Look through the entries for the string "below", and copy each line that holds it.

(Stored data entries)
● ● ● ● ●

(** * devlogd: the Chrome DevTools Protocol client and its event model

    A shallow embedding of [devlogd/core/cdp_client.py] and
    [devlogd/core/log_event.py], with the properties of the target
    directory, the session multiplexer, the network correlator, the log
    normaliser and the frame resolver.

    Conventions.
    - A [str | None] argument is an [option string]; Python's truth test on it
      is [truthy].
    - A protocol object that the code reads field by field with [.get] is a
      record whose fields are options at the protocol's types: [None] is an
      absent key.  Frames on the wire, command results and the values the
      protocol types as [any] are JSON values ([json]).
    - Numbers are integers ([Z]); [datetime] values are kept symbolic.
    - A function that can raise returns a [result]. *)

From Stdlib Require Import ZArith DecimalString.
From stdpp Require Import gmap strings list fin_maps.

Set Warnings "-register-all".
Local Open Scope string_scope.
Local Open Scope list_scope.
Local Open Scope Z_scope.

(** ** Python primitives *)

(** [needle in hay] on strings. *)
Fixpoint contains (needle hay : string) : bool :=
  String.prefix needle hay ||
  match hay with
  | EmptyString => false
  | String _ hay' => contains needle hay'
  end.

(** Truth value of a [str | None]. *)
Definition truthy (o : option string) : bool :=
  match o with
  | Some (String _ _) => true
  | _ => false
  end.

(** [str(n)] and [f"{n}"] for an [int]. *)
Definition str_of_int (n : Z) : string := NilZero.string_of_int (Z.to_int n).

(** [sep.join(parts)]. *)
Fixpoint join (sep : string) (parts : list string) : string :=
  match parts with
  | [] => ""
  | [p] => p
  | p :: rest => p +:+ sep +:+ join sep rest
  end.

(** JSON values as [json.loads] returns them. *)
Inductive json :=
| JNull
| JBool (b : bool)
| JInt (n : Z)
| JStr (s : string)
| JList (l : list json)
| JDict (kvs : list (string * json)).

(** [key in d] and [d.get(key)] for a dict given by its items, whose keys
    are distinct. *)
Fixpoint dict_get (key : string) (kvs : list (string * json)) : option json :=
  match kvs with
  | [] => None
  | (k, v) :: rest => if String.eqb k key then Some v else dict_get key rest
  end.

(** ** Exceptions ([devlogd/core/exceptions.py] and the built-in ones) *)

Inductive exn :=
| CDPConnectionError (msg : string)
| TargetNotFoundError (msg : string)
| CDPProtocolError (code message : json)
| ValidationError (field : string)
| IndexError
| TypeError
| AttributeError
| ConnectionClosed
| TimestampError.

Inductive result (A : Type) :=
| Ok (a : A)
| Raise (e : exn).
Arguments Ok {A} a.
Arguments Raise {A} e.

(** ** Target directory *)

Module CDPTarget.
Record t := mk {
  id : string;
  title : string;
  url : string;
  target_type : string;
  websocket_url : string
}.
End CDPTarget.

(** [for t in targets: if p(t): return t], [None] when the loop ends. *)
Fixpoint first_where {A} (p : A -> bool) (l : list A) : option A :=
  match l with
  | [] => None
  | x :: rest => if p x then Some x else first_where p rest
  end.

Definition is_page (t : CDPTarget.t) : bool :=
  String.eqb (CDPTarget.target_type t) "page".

● ● ● ● ●

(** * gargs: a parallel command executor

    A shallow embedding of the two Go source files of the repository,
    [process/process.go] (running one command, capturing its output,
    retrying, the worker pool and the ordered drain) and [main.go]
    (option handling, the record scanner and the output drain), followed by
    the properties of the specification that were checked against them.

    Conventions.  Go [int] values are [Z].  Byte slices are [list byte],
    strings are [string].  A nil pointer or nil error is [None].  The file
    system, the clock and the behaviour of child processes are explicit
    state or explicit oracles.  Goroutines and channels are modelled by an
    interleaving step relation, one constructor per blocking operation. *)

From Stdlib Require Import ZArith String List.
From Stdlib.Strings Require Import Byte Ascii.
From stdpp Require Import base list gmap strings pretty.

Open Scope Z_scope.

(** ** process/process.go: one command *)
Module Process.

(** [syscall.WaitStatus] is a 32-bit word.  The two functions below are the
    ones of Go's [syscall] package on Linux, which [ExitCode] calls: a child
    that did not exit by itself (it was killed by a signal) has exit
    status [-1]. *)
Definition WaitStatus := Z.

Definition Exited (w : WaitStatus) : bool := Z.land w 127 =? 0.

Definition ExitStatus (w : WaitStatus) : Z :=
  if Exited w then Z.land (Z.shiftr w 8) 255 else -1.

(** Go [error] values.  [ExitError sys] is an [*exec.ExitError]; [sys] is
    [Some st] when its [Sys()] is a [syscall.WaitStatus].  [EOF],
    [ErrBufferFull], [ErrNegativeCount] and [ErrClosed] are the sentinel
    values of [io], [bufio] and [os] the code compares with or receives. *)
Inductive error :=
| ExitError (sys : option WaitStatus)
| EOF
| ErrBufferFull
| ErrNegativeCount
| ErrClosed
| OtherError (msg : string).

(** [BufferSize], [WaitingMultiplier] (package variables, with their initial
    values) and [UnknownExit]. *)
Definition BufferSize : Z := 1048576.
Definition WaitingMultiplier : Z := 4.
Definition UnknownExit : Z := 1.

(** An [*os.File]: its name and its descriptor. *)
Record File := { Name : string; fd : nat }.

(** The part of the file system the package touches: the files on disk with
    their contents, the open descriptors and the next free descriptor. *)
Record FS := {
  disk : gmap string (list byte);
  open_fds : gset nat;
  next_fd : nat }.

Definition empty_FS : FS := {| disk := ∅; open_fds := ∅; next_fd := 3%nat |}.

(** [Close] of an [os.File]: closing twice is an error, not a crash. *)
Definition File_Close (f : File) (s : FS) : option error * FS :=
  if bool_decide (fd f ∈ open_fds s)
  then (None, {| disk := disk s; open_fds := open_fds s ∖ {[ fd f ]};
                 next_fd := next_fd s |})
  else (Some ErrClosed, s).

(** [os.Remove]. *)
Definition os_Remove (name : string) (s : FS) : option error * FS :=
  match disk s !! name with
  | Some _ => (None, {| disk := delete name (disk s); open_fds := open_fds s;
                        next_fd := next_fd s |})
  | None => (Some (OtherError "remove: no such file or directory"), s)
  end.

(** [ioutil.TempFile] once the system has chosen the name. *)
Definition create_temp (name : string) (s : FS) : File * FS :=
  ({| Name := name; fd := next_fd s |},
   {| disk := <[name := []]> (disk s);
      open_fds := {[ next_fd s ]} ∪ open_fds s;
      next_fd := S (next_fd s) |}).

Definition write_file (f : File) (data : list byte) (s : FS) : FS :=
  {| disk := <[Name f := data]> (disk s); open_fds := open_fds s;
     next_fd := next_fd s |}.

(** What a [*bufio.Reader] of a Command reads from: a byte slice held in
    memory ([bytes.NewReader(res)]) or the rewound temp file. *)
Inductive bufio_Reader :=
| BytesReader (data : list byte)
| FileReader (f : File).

● ● ● ● ●

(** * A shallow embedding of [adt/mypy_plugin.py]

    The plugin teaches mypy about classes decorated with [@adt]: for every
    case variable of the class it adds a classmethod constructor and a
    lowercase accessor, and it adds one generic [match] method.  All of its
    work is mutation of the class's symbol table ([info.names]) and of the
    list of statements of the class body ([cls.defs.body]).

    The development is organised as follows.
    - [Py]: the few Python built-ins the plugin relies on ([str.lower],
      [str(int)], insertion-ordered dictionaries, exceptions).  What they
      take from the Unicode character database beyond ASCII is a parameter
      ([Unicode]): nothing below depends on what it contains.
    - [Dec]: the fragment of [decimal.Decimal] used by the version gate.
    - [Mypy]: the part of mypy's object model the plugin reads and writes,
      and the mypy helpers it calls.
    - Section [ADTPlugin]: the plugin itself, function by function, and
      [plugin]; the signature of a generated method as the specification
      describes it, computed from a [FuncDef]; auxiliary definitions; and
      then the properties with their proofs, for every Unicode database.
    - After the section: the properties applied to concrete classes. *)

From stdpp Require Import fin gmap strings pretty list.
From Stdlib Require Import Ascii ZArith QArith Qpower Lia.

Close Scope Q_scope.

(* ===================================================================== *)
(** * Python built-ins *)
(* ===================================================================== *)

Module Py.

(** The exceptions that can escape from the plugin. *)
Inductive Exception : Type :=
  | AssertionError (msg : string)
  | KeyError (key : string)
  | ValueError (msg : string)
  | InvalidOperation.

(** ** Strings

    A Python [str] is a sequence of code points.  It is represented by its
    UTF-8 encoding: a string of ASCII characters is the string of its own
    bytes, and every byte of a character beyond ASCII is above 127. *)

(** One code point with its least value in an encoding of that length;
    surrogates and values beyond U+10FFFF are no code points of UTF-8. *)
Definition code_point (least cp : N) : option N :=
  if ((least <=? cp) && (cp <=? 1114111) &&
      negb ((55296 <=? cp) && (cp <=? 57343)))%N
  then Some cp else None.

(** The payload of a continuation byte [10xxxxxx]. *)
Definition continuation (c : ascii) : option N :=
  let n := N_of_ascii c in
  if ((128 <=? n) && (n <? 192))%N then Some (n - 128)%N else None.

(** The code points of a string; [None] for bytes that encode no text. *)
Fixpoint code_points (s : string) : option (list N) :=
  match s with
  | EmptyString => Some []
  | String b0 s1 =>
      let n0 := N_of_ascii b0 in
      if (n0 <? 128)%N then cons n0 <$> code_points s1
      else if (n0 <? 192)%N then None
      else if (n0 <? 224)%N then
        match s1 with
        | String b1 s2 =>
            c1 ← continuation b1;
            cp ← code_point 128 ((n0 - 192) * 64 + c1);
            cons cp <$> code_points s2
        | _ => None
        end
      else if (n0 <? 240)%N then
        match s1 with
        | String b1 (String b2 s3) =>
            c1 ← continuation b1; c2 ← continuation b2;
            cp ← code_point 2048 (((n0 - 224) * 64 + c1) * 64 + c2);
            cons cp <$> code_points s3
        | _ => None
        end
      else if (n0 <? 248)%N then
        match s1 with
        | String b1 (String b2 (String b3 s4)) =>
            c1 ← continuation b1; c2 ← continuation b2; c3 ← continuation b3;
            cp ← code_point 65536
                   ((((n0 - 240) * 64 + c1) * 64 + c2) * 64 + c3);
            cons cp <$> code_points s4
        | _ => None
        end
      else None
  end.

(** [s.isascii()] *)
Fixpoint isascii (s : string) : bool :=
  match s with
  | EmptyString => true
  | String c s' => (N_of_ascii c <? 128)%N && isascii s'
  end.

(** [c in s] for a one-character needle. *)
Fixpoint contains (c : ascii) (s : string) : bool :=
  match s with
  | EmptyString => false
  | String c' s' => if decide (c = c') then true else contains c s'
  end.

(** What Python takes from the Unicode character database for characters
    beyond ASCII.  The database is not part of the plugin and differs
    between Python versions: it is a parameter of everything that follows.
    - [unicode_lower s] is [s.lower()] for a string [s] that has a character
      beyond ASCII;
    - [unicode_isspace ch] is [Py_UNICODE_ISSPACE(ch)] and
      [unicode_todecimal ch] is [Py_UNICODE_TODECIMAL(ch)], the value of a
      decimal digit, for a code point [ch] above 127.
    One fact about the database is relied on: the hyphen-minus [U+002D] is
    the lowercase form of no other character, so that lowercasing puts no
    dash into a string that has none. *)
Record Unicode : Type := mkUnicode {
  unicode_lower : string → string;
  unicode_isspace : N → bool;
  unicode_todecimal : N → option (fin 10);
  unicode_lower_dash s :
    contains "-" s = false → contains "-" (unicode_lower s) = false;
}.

● ● ● ● ●

● **Written reply**:
(** [syscall.WaitStatus] is a 32-bit word.  The two functions below are the
      ([Unicode]): nothing below depends on what it contains.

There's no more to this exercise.